__Data extract__.
----------------
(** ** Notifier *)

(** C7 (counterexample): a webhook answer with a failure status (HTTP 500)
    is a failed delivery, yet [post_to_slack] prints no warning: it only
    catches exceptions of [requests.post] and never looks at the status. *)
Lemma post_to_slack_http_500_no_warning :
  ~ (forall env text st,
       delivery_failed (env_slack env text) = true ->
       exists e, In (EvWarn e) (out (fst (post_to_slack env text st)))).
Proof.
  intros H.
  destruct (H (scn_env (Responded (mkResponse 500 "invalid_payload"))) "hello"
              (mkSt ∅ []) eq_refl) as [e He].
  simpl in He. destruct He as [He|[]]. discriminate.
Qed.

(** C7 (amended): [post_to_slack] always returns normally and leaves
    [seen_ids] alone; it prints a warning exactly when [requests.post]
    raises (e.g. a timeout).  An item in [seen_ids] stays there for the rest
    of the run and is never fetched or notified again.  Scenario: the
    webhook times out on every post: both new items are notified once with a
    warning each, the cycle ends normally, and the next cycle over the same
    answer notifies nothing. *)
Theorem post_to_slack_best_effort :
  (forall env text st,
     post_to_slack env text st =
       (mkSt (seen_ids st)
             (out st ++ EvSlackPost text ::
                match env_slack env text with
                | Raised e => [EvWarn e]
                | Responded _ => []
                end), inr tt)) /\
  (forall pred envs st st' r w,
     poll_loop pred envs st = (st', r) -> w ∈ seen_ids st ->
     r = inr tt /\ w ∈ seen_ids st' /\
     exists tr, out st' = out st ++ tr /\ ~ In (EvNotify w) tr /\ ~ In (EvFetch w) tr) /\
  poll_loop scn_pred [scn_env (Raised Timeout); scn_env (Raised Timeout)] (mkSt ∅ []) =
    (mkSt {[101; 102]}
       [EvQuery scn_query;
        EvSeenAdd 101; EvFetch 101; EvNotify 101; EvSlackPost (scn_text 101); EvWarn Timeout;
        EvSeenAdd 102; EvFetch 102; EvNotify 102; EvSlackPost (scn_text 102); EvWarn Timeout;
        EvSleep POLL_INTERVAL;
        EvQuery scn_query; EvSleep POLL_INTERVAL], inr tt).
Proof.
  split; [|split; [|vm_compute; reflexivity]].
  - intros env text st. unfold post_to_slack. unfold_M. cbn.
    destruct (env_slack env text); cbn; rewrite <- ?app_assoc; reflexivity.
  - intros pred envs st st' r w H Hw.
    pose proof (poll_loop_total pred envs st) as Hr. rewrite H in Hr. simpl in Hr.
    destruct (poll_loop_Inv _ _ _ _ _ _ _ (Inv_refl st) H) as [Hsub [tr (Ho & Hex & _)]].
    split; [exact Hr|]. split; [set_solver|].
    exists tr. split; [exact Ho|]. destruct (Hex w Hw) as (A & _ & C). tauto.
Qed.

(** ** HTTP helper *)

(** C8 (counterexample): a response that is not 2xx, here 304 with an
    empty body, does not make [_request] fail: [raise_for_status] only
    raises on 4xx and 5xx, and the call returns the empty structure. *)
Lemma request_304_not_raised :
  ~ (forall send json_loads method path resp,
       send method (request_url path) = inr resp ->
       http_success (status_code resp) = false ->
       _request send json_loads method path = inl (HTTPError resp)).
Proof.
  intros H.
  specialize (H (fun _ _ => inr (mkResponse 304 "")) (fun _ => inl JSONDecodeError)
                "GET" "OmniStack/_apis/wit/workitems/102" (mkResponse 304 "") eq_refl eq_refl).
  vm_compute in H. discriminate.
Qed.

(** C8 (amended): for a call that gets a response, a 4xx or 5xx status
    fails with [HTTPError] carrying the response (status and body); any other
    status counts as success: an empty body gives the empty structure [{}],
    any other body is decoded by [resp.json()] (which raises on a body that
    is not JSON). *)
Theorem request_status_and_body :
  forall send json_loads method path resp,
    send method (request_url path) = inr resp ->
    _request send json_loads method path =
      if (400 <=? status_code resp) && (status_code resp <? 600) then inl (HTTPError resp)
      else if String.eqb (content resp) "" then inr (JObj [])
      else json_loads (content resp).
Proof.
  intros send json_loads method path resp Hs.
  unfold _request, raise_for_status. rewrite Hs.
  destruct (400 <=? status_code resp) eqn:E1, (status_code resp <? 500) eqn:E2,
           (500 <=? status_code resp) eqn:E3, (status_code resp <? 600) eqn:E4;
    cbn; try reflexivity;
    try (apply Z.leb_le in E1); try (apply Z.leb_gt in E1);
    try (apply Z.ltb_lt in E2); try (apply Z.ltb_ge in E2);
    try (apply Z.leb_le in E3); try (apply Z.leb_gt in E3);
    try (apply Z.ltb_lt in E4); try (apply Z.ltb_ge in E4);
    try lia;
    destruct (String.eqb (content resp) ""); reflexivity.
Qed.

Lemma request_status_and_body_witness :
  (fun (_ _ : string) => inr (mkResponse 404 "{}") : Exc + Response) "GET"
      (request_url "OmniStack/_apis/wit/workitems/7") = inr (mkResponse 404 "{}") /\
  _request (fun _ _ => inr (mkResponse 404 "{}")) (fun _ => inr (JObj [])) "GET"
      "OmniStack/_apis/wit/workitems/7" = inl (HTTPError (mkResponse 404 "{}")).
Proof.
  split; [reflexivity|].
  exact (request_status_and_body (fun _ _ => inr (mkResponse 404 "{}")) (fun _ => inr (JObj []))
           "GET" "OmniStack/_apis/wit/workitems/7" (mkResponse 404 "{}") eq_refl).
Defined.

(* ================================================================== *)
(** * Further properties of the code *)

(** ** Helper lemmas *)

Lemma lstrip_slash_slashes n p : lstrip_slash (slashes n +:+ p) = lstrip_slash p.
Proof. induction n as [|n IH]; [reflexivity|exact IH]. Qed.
----------------
Repeat all of the entries exactly.

(** ** Notifier *)

(** C7 (counterexample): a webhook answer with a failure status (HTTP 500)
    is a failed delivery, yet [post_to_slack] prints no warning: it only
    catches exceptions of [requests.post] and never looks at the status. *)
Lemma post_to_slack_http_500_no_warning :
  ~ (forall env text st,
       delivery_failed (env_slack env text) = true ->
       exists e, In (EvWarn e) (out (fst (post_to_slack env text st)))).
Proof.
  intros H.
  destruct (H (scn_env (Responded (mkResponse 500 "invalid_payload"))) "hello"
              (mkSt ∅ []) eq_refl) as [e He].
  simpl in He. destruct He as [He|[]]. discriminate.
Qed.

(** C7 (amended): [post_to_slack] always returns normally and leaves
    [seen_ids] alone; it prints a warning exactly when [requests.post]
    raises (e.g. a timeout).  An item in [seen_ids] stays there for the rest
    of the run and is never fetched or notified again.  Scenario: the
    webhook times out on every post: both new items are notified once with a
    warning each, the cycle ends normally, and the next cycle over the same
    answer notifies nothing. *)
Theorem post_to_slack_best_effort :
  (forall env text st,
     post_to_slack env text st =
       (mkSt (seen_ids st)
             (out st ++ EvSlackPost text ::
                match env_slack env text with
                | Raised e => [EvWarn e]
                | Responded _ => []
                end), inr tt)) /\
  (forall pred envs st st' r w,
     poll_loop pred envs st = (st', r) -> w ∈ seen_ids st ->
     r = inr tt /\ w ∈ seen_ids st' /\
     exists tr, out st' = out st ++ tr /\ ~ In (EvNotify w) tr /\ ~ In (EvFetch w) tr) /\
  poll_loop scn_pred [scn_env (Raised Timeout); scn_env (Raised Timeout)] (mkSt ∅ []) =
    (mkSt {[101; 102]}
       [EvQuery scn_query;
        EvSeenAdd 101; EvFetch 101; EvNotify 101; EvSlackPost (scn_text 101); EvWarn Timeout;
        EvSeenAdd 102; EvFetch 102; EvNotify 102; EvSlackPost (scn_text 102); EvWarn Timeout;
        EvSleep POLL_INTERVAL;
        EvQuery scn_query; EvSleep POLL_INTERVAL], inr tt).
Proof.
  split; [|split; [|vm_compute; reflexivity]].
  - intros env text st. unfold post_to_slack. unfold_M. cbn.
    destruct (env_slack env text); cbn; rewrite <- ?app_assoc; reflexivity.
  - intros pred envs st st' r w H Hw.
    pose proof (poll_loop_total pred envs st) as Hr. rewrite H in Hr. simpl in Hr.
    destruct (poll_loop_Inv _ _ _ _ _ _ _ (Inv_refl st) H) as [Hsub [tr (Ho & Hex & _)]].
    split; [exact Hr|]. split; [set_solver|].
    exists tr. split; [exact Ho|]. destruct (Hex w Hw) as (A & _ & C). tauto.
Qed.

(** ** HTTP helper *)

(** C8 (counterexample): a response that is not 2xx, here 304 with an
    empty body, does not make [_request] fail: [raise_for_status] only
    raises on 4xx and 5xx, and the call returns the empty structure. *)
Lemma request_304_not_raised :
  ~ (forall send json_loads method path resp,
       send method (request_url path) = inr resp ->
       http_success (status_code resp) = false ->
       _request send json_loads method path = inl (HTTPError resp)).
Proof.
  intros H.
  specialize (H (fun _ _ => inr (mkResponse 304 "")) (fun _ => inl JSONDecodeError)
                "GET" "OmniStack/_apis/wit/workitems/102" (mkResponse 304 "") eq_refl eq_refl).
  vm_compute in H. discriminate.
Qed.

(** C8 (amended): for a call that gets a response, a 4xx or 5xx status
    fails with [HTTPError] carrying the response (status and body); any other
    status counts as success: an empty body gives the empty structure [{}],
    any other body is decoded by [resp.json()] (which raises on a body that
    is not JSON). *)
Theorem request_status_and_body :
  forall send json_loads method path resp,
    send method (request_url path) = inr resp ->
    _request send json_loads method path =
      if (400 <=? status_code resp) && (status_code resp <? 600) then inl (HTTPError resp)
      else if String.eqb (content resp) "" then inr (JObj [])
      else json_loads (content resp).
Proof.
  intros send json_loads method path resp Hs.
  unfold _request, raise_for_status. rewrite Hs.
  destruct (400 <=? status_code resp) eqn:E1, (status_code resp <? 500) eqn:E2,
           (500 <=? status_code resp) eqn:E3, (status_code resp <? 600) eqn:E4;
    cbn; try reflexivity;
    try (apply Z.leb_le in E1); try (apply Z.leb_gt in E1);
    try (apply Z.ltb_lt in E2); try (apply Z.ltb_ge in E2);
    try (apply Z.leb_le in E3); try (apply Z.leb_gt in E3);
    try (apply Z.ltb_lt in E4); try (apply Z.ltb_ge in E4);
    try lia;
    destruct (String.eqb (content resp) ""); reflexivity.
Qed.

Lemma request_status_and_body_witness :
  (fun (_ _ : string) => inr (mkResponse 404 "{}") : Exc + Response) "GET"
      (request_url "OmniStack/_apis/wit/workitems/7") = inr (mkResponse 404 "{}") /\
  _request (fun _ _ => inr (mkResponse 404 "{}")) (fun _ => inr (JObj [])) "GET"
      "OmniStack/_apis/wit/workitems/7" = inl (HTTPError (mkResponse 404 "{}")).
Proof.
  split; [reflexivity|].
  exact (request_status_and_body (fun _ _ => inr (mkResponse 404 "{}")) (fun _ => inr (JObj []))
           "GET" "OmniStack/_apis/wit/workitems/7" (mkResponse 404 "{}") eq_refl).
Defined.

(* ================================================================== *)
(** * Further properties of the code *)

(** ** Helper lemmas *)

Lemma lstrip_slash_slashes n p : lstrip_slash (slashes n +:+ p) = lstrip_slash p.
Proof. induction n as [|n IH]; [reflexivity|exact IH]. Qed.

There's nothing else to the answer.